School of Nursing and Student Community CenterNarratives
Architect Narrative Client Goals:
The building owners created a unique process to review the design and building tactics and processes and to assess them based upon their sustainable attributes and full cost accounting methodologies.
The process founded on the principles of: Stewarding resources; Doing no harm; Benefiting others in the present and future; and Respecting the environment led them to build a 100 year building.
Program and Site:
Located on a dense urban site, the building design creates a positive edge to Fay Park, the only park in this area of the medical center. The park draws students to this site and provides a welcoming, shaded destination in the harsh climate.
The 194,000 square foot building serves as an academic facility educating tomorrow’s healthcare workers containing classroom and practical lab spaces that can be shared by all departments of the school. This balance redefined the building as a campus community center, serving the entire university population, while the nursing program is served by its required, dedicated spaces. A variety of meeting spaces — a 200 seat auditorium, a cafĂ©, computer labs, and study lounges — accommodate many sizes of groups and learning styles.
The building is rooted in both nursing care and the idea of perpetuating health. It is at times sheltering, nurturing and healing and is also designed to interact, teach and to provide inspiration for well-being and health of individuals and communities. It sets new standards for visual acuity and cognitive learning through the use of daylight; for pedagogy and the capacity to learn and collaborate; and for flexibility, durability and reduced operating costs.
Design:
- The inclusive design process united 50 people at the fist meeting. Architects, engineers, educators, clients, and students contributed, collectively and individually, to define a healthy facility for building users and a functional facility for academics.
- Teaching labs imitate a healthcare environment to encourage real world learning.
- Energy performance optimization makes for a current annual energy cost savings of $76,838.00.

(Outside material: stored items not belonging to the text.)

(** Every cached reference leads to a lease, and that lease is not empty. *)
Definition cache_ok {W} (self : Manager.t) (s : State W) : Prop :=
  forall tid name l, Manager.getattr (Manager._local self) tid name = Some l ->
    exists p, heap s !! l = Some p /\ Proxy.bool p = true.

Close Scope string_scope.

(** * Properties *)

(** ** Lease usage *)

Section ProxyFacts.

Implicit Types (self : Proxy.t) (N : Z).

Lemma tick_finite self N :
  Proxy.threshold self = finite N ->
  Proxy.tick self =
    (Proxy.set_counter (Proxy.counter self + 1) self,
     if (Proxy.counter self <? N)%Z then [] else called (Proxy.recover self),
     (Proxy.counter self <? N)%Z).
Proof.
  intros HN. unfold Proxy.tick. rewrite HN.
  destruct (Z.leb_spec N (Proxy.counter self)) as [Hle|Hlt];
    destruct (Z.ltb_spec (Proxy.counter self) N); try lia; reflexivity.
Qed.

Lemma alter_const (h : list Proxy.t) (l : nat) (p : Proxy.t) :
  alter (fun _ => p) l h = <[l := p]> h.
Proof.
  revert l. induction h as [|q h IH]; intros [|l]; cbn; try reflexivity.
  f_equal. apply IH.
Qed.

Lemma set_counter_same self : Proxy.set_counter (Proxy.counter self) self = self.
Proof. destruct self; reflexivity. Qed.

End ProxyFacts.

Section UseFacts.

Context `{Collaborators}.

Implicit Types (s : State World) (p : Proxy.t) (l k : nat) (N : Z) (f : slot).

(** [call] by what the callback does. *)
Lemma call_spec f l s :
  call f l s =
    match applied f l (heap s) (world s) with
    | (returns _, h, w) =>
        Return tt (mkState h w (calls s ++ ((fun g => (g, l)) <$> called f)))
    | (raises e, h, w) =>
        Raise e (mkState h w (calls s ++ ((fun g => (g, l)) <$> called f)))
    end.
Proof.
  destruct f as [| |g]; cbn [call applied called fmap list_fmap].
  - rewrite app_nil_r. destruct s; reflexivity.
  - rewrite app_nil_r. destruct s; reflexivity.
  - destruct (invoke g l (heap s) (world s)) as [[[[]|e] h] w]; reflexivity.
Qed.

(** One [use] on a lease with a finite threshold. *)
Lemma use_lease_spec l s p N :
  heap s !! l = Some p ->
  Proxy.threshold p = finite N ->
  use_lease l s =
    let h := <[l := Proxy.set_counter (Proxy.counter p + 1) p]> (heap s) in
    if (Proxy.counter p <? N)%Z
    then Return true (mkState h (world s) (calls s))
    else
      match applied (Proxy.recover p) l h (world s) with
      | (returns _, h1, w1) =>
          Return false
            (mkState h1 w1
               (calls s ++ ((fun g => (g, l)) <$> called (Proxy.recover p))))
      | (raises e, h1, w1) =>
          Raise e
            (mkState h1 w1
               (calls s ++ ((fun g => (g, l)) <$> called (Proxy.recover p))))
      end.
Proof.
  intros Hp HN. cbv zeta.
  unfold use_lease, mbind, M_bind, bind at 1, deref.
  rewrite Hp. cbn [default from_option id].
  rewrite (tick_finite p N HN).
  unfold bind at 1, modify. cbn [heap world calls]. rewrite alter_const.
  destruct (Proxy.counter p <? N)%Z; [reflexivity|].
  change (Proxy.recover (Proxy.set_counter _ p)) with (Proxy.recover p).
  destruct (Proxy.recover p) as [| |g];
    cbn [called foldr applied fmap list_fmap].
  - rewrite app_nil_r. reflexivity.
  - rewrite app_nil_r. reflexivity.
  - unfold bind, call. cbn [heap world calls].
    destruct (invoke g l _ (world s)) as [[[[]|e] h1] w1]; reflexivity.
Qed.

(** A run of [use] on a lease whose recover callback returns and writes
    nothing. *)
Lemma use_times_quiet l N k s p :
  heap s !! l = Some p ->
  Proxy.threshold p = finite N ->
  (forall h w, exists w',
      applied (Proxy.recover p) l h w = (returns tt, h, w')) ->
  exists s',
    use_times k l s
    = Return ((fun i => (Proxy.counter p + Z.of_nat i <? N)%Z) <$> seq 0 k) s'
    /\ calls s'
       = calls s
         ++ flat_map (fun i => if (Proxy.counter p + Z.of_nat i <? N)%Z
                               then []
                               else (fun g => (g, l))
                                      <$> called (Proxy.recover p))
              (seq 0 k)
    /\ heap s'
       = <[l := Proxy.set_counter (Proxy.counter p + Z.of_nat k) p]> (heap s).
Proof.
  intros Hp HN Hquiet. revert s p Hp HN Hquiet.
  induction k as [|k IH]; intros s p Hp HN Hquiet.
  - exists s. split; [reflexivity|]. split.
    + cbn. rewrite app_nil_r. reflexivity.
    + rewrite Z.add_0_r, set_counter_same, list_insert_id by exact Hp.
      reflexivity.
  - pose proof (lookup_lt_Some _ _ _ Hp) as Hl.
    set (p' := Proxy.set_counter (Proxy.counter p + 1) p).
    assert (Hstep : exists s1,
               use_lease l s = Return (Proxy.counter p <? N)%Z s1
               /\ heap s1 = <[l := p']> (heap s)
               /\ calls s1
                  = calls s
                    ++ (if (Proxy.counter p <? N)%Z then []
                        else (fun g => (g, l)) <$> called (Proxy.recover p))).
    { rewrite (use_lease_spec l s p N Hp HN). cbv zeta. fold p'.
      destruct (Proxy.counter p <? N)%Z.
      - eexists. split; [reflexivity|]. cbn. rewrite app_nil_r. auto.
      - destruct (Hquiet (<[l := p']> (heap s)) (world s)) as [w' ->].
        eexists. split; [reflexivity|]. auto. }
    destruct Hstep as (s1 & Hstep & Hheap1 & Hcalls1).
    assert (Hp1 : heap s1 !! l = Some p').
    { rewrite Hheap1. apply list_lookup_insert_eq. exact Hl. }
    destruct (IH s1 p' Hp1 HN Hquiet) as (s' & Hrun & Hcalls & Hheap).
    exists s'. split; [|split].
    + cbn [use_times]. unfold mbind, M_bind, bind at 1. rewrite Hstep.
      unfold bind at 1. rewrite Hrun. cbn [mret M_ret ret].
      change (seq 0 (S k)) with (0 :: seq 1 k).
      rewrite <- fmap_S_seq. cbn [fmap list_fmap].
      rewrite Z.add_0_r. do 2 f_equal.
      rewrite <- list_fmap_compose. apply list_fmap_ext.
      intros i x _. cbn. f_equal. unfold p'. cbn. lia.
    + rewrite Hcalls, Hcalls1, <- app_assoc. f_equal.
      change (seq 0 (S k)) with (0 :: seq 1 k).
      rewrite <- fmap_S_seq. cbn [flat_map]. rewrite Z.add_0_r. f_equal.
      rewrite flat_map_concat_map, flat_map_concat_map. f_equal.
      rewrite List.map_map. apply List.map_ext. intros i.
      replace (Proxy.counter p' + Z.of_nat i)%Z
        with (Proxy.counter p + Z.of_nat (S i))%Z by (unfold p'; cbn; lia).
      reflexivity.
    + rewrite Hheap, Hheap1, list_insert_insert_eq. f_equal.
      unfold p'. cbn.
      replace (Proxy.counter p + 1 + Z.of_nat k)%Z
        with (Proxy.counter p + Z.of_nat (S k))%Z by lia.
      reflexivity.
Qed.

(** C1 (as amended).  On a lease with a finite threshold [N]: a [use] with
    the counter below [N] returns [True] and calls nothing; a [use] with the
    counter at [N] or beyond calls the recover callback, if that is
    callable, on the lease, and returns [False] when the callback returns,
    while an exception of the callback leaves [use].  So on a lease that has
    not been used yet and whose recover callback returns and writes
    nothing, call number [i + 1] returns [True] when [i + 1 < N] and
    [False] otherwise, and the callback is called on the [N]th call and on
    every later one. *)
Theorem use_threshold l N s p :
  heap s !! l = Some p ->
  Proxy.threshold p = finite N ->
  let h := <[l := Proxy.set_counter (Proxy.counter p + 1) p]> (heap s) in
  let recorded :=
    calls s ++ ((fun g => (g, l)) <$> called (Proxy.recover p)) in
  ((Proxy.counter p < N)%Z ->
   use_lease l s = Return true (mkState h (world s) (calls s)))
  /\ ((N <= Proxy.counter p)%Z ->
      use_lease l s =
        match applied (Proxy.recover p) l h (world s) with
        | (returns _, h1, w1) => Return false (mkState h1 w1 recorded)
        | (raises e, h1, w1) => Raise e (mkState h1 w1 recorded)
        end)
  /\ (Proxy.counter p = 1%Z ->
      (forall h0 w, exists w',
          applied (Proxy.recover p) l h0 w = (returns tt, h0, w')) ->
      forall k, exists s',
        use_times k l s
        = Return ((fun i => (Z.of_nat i + 1 <? N)%Z) <$> seq 0 k) s'
        /\ calls s'
           = calls s
             ++ flat_map (fun i => if (Z.of_nat i + 1 <? N)%Z
                                   then []
                                   else (fun g => (g, l))
                                          <$> called (Proxy.recover p))
                  (seq 0 k)
        /\ heap s' = <[l := Proxy.set_counter (1 + Z.of_nat k) p]> (heap s)).
Proof.
  intros Hp HN h recorded. split; [|split].
  - intros Hlt. rewrite (use_lease_spec l s p N Hp HN). cbv zeta.
    apply Z.ltb_lt in Hlt. rewrite Hlt. reflexivity.
  - intros Hle. rewrite (use_lease_spec l s p N Hp HN). cbv zeta.
    apply Z.ltb_ge in Hle. rewrite Hle. reflexivity.
  - intros H1 Hquiet k.
    destruct (use_times_quiet l N k s p Hp HN Hquiet)
      as (s' & Hrun & Hcalls & Hheap).
    rewrite H1 in Hrun, Hcalls, Hheap.
    exists s'. split; [|split].
    + rewrite Hrun.
      rewrite (list_fmap_ext (fun i => (1 + Z.of_nat i <? N)%Z)
                 (fun i => (Z.of_nat i + 1 <? N)%Z) (seq 0 k));
        [reflexivity|].
      intros i x _. cbn. f_equal. lia.
    + rewrite Hcalls. f_equal.
      rewrite flat_map_concat_map, flat_map_concat_map.
      rewrite (List.map_ext _
                 (fun i => if (Z.of_nat i + 1 <? N)%Z then []
                           else (fun g => (g, l))
                                  <$> called (Proxy.recover p)));
        [reflexivity|].
      intros i.
      replace (1 + Z.of_nat i)%Z with (Z.of_nat i + 1)%Z by lia.
      reflexivity.
    + exact Hheap.
Qed.

End UseFacts.

(** Three calls on a lease with threshold 2, not used before: the first
    returns [True], the second and the third return [False]. *)
Lemma use_threshold_witness :
  exists s',
    @use_times sample_collaborators 3 0 unused_state
    = Return ((fun i => (Z.of_nat i + 1 <? 2)%Z) <$> seq 0 3) s'
    /\ calls s'
       = calls unused_state
         ++ flat_map (fun i => if (Z.of_nat i + 1 <? 2)%Z
                               then []
                               else (fun g => (g, 0))
                                      <$> called (Proxy.recover lease_of_two))
              (seq 0 3)
    /\ heap s'
       = <[0 := Proxy.set_counter (1 + Z.of_nat 3) lease_of_two]>
           (heap unused_state).
Proof.
  exact (proj2 (proj2 (@use_threshold sample_collaborators 0 2 unused_state
                         lease_of_two eq_refl eq_refl))
           eq_refl (fun h0 w => ex_intro _ w eq_refl) 3).
Defined.

(** C1 as stated fails.  Three calls on a lease with threshold 2 call the
    recover callback twice, on the second call and again on the third; and
    on a lease with threshold 1 whose recover callback raises, the first
    call does not return [False]: the exception leaves [use]. *)
Lemma use_recover_not_once :
  @use_times sample_collaborators 3 0 unused_state
  = Return [true; false; false]
      (mkState [Proxy.set_counter 4 lease_of_two] O
         [(Function 0, O); (Function 0, O)])
  /\ @use_lease sample_collaborators 0 (mkState [lease_raising] O [])
     = Raise (Exception "RuntimeError"%string)
         (mkState [Proxy.set_counter 2 lease_raising] O [(Function 2, O)]).
Proof. split; vm_compute; reflexivity. Qed.

(** ** Clash node rotation *)

Section ClashFacts.

Implicit Types (now : string) (before after : list string).

Lemma index_app now before after :
  now ∉ before ->
  ClashProxy.index now (before ++ now :: after) = Some (length before).
Proof.
  induction before as [|x before IH]; intros Hnot; cbn.
  - rewrite String.eqb_refl. reflexivity.
  - apply not_elem_of_cons in Hnot as [Hne Hnot].
    destruct (String.eqb_spec x now) as [->|_]; [congruence|].
    rewrite (IH Hnot). reflexivity.
Qed.

Lemma reorder_app now before after :
  now ∉ before ->
  ClashProxy.reorder (Some now) (before ++ now :: after)
  = after ++ before ++ [now].
Proof.
  intros Hnot. unfold ClashProxy.reorder. rewrite (index_app _ _ _ Hnot).
  replace (length before + 1) with (length (before ++ [now]))
    by (rewrite length_app; reflexivity).
  rewrite (cons_middle now before after), app_assoc.
  rewrite drop_app_length, take_app_length. reflexivity.
Qed.

(** C9 (as amended).  When the node list holds the active node, [nodes]
    reorders it to start right after the first occurrence of the active node
    and wrap around, so that the active node comes last; the provider keeps
    the cycle over the reordered list filtered by the match predicate, and
    the value returned is the reordered list before filtering. *)
Theorem nodes_reorders (self : ClashProxy.t) now before after :
  now ∉ before ->
  ClashProxy.nodes self (ClashProxy.proxies (Some now) (before ++ now :: after))
  = (ClashProxy.mk (ClashProxy.selector self) (ClashProxy.match_ self)
       (Some (itertools.cycle_of
                (List.filter (ClashProxy.match_ self)
                   (after ++ before ++ [now])))),
     inl (after ++ before ++ [now])).
Proof.
  intros Hnot. unfold ClashProxy.nodes.
  rewrite (reorder_app _ _ _ Hnot). reflexivity.
Qed.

- Vertical atria, perimeter windows and a horizontal atrium provide all users access to natural light.
- Operable windows are installed throughout and could be open approximately 134 days a year in the Houston climate.
- Indoor air quality was improved with the specification of such materials as cotton insulation, linoleum, agri-fiber board, and low VOC paints, adhesives and sealants.
- For teaching and offices spaces, an under-floor air distribution system is employed, which increases energy efficiency and provides increased thermal comfort through individual user controls.
- Flexible building elements such as raised floor and demountable partitions allow for revisions to the interior space use, accommodating future changes.
- Multiple water reduction strategies amount to 63% reduction in total water use for the building compared to a baseline calculation.
- Exit stairs were moved to the exterior and are naturally ventilated.
- Shared support facilities reduce the building square footage.
- Building is highly pedagogical, placing on display many of the systems that are integral to its sustainability—rainwater harvesting, daylighting components, and innovative materials.
Educator Narrative A Healthy Building for a Community of Healers
Oftentimes teachers don’t have the luxury of time and space to reflect about teaching and learning in relationship to the physical environment. When given these gifts of time and space extraordinary things can happen. This is a story that bears witness to such an occasion. This is a story about a community of healers located in a healthy environment. The residents of the community understand quite well the nature of healing and health. This is the very subject matter of which they teach. You see, these teachers promote an awareness of holistic health and strive to awaken in their students an understanding of the interactions among nursing, humans, health, and the environment. These four factors comprise the infrastructure of our philosophy, science, education and practice. The physical infrastructure of our new building was designed to support learning activities around these factors.
The story begins on moving day. We began the process of establishing a new workplace and learning environment. The early days were consumed with the logistics of setting up computers, finding the bathroom, and eating lunch, the immediate priorities. The first day of class followed, and faculty and students began to adjust to the new desks, classrooms, lighting, and audio-visual technologies. These were fairly predictable experiences. We thought we would settle in and be back to work as usual. We weren’t prepared for how the environment would change us.
The change began when students and teachers alike began to take time to reflect on how we were in harmony with our new physical space, a space in harmony with the environment. We sat in offices situated among tree branches. This created an illusion of blurred boundaries between the inside and outside. Through this shared awareness we learned more about our interconnectedness with each other and our connection to our environment. Through appreciative communication about our new awareness we began to create an environment of interpersonal healing through improved relationships.
Our physical location in classrooms with filtered lighting and computer labs with glass walls situated us in a world of new possibilities. We imagined “taking down walls” and “letting the light in” to examine complex health problems. We used the features of the facility as metaphors of learning, and in doing so the building became the actualized learning lab. We were constantly in contact with natural materials. These experiences lead us to reconnect with our environment, and we began to see health differently, more appreciatively. We have learned from our building because the infrastructure was based on what mattered most to the profession. We have a space in which to visualize and experience the inter-relatedness of nursing, humans, health, and environment. We have come to appreciate the value of a healthy environment in developing a healing community. Our facility is complete, and our learning community is thriving.